Transcribe word for word the lines below from the line with "Ok a => k a" through the line with "ELASTICSEARCH_DSL : list string;", ends included.
DATA SHOWN START
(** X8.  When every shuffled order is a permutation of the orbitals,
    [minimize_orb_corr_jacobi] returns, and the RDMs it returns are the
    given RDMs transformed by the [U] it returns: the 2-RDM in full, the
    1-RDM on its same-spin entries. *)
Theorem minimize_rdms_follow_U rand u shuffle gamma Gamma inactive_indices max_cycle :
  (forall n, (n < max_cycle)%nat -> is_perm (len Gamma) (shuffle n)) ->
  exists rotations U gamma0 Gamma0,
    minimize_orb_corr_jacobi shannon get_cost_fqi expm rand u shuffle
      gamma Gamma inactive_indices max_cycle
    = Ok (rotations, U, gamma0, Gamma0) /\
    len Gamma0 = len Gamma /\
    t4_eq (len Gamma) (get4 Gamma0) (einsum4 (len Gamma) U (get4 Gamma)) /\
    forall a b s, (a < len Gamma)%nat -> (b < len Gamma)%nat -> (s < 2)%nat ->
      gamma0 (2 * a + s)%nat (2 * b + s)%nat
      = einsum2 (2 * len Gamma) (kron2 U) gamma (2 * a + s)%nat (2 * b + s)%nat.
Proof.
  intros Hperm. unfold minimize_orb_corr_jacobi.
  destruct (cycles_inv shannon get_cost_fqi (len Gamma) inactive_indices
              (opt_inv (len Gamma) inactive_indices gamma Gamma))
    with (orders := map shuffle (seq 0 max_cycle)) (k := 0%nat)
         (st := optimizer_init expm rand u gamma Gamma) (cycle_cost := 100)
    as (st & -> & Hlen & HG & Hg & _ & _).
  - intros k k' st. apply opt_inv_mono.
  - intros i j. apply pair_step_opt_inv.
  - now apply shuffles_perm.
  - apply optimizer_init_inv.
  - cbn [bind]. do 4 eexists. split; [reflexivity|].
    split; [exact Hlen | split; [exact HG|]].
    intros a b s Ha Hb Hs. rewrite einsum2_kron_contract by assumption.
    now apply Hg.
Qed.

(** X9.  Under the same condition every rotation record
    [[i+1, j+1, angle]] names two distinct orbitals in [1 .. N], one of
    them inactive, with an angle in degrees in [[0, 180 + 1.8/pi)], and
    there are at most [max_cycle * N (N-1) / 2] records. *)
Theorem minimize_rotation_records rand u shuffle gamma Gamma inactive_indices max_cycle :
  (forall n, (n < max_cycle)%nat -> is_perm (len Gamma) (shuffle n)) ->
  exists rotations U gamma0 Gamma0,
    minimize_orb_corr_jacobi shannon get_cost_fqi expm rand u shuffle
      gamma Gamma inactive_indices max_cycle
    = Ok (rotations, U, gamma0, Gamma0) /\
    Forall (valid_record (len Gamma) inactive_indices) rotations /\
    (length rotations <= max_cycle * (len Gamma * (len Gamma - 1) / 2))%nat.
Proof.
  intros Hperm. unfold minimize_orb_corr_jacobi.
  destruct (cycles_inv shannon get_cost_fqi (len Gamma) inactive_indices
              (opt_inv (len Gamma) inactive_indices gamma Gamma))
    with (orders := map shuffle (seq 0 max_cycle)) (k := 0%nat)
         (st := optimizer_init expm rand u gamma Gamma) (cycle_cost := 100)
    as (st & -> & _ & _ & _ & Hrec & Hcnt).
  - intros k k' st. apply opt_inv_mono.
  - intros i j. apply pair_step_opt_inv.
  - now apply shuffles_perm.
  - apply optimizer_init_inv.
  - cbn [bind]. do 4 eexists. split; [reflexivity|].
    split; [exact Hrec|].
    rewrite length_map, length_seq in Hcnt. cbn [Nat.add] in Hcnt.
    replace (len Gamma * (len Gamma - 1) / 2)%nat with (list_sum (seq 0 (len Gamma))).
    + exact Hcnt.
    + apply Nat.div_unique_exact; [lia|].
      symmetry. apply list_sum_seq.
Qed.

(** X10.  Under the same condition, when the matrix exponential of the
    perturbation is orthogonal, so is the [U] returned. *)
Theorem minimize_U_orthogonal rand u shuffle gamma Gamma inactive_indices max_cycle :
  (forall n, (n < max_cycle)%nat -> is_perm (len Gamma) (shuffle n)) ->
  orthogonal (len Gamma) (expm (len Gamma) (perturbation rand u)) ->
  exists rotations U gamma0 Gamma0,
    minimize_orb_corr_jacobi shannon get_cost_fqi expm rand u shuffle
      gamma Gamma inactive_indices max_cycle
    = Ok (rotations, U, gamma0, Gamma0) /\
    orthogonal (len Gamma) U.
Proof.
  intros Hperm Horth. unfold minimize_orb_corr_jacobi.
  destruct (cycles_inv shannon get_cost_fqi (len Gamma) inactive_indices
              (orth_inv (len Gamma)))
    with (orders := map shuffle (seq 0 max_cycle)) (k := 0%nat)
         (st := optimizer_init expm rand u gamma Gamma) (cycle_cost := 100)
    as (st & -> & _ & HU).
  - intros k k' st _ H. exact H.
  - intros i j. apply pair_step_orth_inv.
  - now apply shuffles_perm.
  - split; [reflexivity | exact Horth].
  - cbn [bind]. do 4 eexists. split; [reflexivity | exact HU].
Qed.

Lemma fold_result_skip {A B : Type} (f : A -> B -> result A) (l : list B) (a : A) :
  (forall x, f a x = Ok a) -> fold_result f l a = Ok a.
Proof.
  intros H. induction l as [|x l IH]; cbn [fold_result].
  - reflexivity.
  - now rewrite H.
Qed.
DATA SHOWN END
DATA SHOWN START
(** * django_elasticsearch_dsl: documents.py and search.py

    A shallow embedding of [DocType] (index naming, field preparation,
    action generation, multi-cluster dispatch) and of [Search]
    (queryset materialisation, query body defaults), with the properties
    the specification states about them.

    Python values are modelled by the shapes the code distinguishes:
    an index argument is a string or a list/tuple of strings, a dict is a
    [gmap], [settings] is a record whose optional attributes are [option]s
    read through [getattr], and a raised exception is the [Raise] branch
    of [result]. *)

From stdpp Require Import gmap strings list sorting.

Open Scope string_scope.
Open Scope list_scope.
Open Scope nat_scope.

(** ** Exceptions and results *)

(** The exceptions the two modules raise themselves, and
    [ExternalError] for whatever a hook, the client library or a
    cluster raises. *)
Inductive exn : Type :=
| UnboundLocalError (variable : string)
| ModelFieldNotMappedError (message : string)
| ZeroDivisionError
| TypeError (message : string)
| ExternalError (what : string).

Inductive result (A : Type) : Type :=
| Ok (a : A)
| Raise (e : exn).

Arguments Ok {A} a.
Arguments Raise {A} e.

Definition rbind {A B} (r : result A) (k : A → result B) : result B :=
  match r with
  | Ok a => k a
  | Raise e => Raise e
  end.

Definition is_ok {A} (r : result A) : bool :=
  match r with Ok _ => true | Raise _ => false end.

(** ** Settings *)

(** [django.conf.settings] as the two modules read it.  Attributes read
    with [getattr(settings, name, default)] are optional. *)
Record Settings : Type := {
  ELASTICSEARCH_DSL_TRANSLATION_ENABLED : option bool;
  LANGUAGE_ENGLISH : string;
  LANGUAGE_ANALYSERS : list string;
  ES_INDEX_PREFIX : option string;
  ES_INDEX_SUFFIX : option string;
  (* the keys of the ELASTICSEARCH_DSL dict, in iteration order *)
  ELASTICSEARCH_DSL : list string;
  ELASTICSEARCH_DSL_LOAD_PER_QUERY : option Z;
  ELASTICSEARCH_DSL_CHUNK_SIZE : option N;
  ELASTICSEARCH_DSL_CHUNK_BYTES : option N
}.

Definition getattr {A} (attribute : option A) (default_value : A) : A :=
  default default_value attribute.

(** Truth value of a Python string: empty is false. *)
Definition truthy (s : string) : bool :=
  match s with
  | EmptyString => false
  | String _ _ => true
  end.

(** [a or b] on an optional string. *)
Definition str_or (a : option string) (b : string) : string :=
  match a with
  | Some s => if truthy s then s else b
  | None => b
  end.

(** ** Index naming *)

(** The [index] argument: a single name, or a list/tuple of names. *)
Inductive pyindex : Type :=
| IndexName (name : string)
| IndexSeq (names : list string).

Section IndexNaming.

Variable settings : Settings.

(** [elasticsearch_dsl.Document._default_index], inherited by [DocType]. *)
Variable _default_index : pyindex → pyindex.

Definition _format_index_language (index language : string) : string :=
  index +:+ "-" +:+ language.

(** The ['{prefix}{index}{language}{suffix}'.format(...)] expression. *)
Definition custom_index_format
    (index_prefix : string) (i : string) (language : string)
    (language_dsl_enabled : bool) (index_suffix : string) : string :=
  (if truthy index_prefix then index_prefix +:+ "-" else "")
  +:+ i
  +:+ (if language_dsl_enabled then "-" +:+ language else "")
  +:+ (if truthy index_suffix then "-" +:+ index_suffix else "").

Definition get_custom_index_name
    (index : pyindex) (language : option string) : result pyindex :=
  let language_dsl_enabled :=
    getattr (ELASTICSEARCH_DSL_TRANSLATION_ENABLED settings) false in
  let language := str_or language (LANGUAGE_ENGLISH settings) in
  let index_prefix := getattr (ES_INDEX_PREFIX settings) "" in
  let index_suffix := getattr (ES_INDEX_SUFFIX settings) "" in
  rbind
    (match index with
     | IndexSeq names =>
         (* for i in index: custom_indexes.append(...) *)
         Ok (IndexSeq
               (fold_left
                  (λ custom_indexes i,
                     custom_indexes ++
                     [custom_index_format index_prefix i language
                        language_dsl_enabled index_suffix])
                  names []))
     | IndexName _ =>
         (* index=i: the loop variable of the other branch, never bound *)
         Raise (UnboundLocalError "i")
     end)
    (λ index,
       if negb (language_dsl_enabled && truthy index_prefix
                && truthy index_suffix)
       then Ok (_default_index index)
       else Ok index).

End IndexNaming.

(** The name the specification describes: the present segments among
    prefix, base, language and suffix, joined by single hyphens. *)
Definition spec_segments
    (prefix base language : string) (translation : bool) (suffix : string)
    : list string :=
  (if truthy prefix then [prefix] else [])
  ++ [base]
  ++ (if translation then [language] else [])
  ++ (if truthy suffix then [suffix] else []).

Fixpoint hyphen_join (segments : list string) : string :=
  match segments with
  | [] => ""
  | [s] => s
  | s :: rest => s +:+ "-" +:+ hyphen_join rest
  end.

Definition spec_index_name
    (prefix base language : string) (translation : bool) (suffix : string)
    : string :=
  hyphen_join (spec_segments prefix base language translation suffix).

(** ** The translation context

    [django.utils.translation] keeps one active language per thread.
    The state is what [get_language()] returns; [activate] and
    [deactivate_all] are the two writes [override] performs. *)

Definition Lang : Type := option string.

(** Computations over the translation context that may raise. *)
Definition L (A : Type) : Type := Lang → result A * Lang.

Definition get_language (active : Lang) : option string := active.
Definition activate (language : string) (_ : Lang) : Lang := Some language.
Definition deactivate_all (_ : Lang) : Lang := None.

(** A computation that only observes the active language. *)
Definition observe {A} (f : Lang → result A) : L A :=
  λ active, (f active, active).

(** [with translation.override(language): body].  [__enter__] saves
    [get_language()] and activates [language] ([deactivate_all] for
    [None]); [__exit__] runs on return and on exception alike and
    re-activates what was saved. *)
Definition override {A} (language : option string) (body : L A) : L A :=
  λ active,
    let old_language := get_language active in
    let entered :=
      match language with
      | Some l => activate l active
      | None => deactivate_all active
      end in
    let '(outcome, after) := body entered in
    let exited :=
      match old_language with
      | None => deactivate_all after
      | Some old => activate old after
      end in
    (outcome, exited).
DATA SHOWN END
DATA SHOWN START
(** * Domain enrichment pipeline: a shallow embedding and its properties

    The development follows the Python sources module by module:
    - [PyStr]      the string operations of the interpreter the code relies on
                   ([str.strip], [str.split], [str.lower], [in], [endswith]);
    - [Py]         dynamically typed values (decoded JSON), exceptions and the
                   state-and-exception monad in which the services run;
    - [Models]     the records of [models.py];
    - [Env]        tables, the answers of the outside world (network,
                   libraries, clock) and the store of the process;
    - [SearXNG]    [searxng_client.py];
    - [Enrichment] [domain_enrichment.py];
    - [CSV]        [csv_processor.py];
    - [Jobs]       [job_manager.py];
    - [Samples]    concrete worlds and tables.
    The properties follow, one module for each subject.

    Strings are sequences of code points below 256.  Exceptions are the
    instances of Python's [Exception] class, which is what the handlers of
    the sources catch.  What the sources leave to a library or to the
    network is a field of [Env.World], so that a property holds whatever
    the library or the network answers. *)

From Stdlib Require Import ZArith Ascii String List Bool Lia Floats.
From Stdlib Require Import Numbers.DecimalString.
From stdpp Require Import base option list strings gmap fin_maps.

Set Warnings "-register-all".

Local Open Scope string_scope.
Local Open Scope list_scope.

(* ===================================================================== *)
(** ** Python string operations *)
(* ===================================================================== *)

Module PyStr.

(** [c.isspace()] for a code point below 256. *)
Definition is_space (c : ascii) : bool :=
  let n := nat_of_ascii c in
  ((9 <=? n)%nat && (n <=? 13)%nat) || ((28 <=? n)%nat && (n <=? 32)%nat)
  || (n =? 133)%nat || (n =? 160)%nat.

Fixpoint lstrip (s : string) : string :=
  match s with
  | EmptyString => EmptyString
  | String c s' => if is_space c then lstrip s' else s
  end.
DATA SHOWN END
§ ANSWER SPACE:
  | Ok a => k a
  | Raise e => Raise e
  end.

Definition is_ok {A} (r : result A) : bool :=
  match r with Ok _ => true | Raise _ => false end.

(** ** Settings *)

(** [django.conf.settings] as the two modules read it.  Attributes read
    with [getattr(settings, name, default)] are optional. *)
Record Settings : Type := {
  ELASTICSEARCH_DSL_TRANSLATION_ENABLED : option bool;
  LANGUAGE_ENGLISH : string;
  LANGUAGE_ANALYSERS : list string;
  ES_INDEX_PREFIX : option string;
  ES_INDEX_SUFFIX : option string;
  (* the keys of the ELASTICSEARCH_DSL dict, in iteration order *)
  ELASTICSEARCH_DSL : list string;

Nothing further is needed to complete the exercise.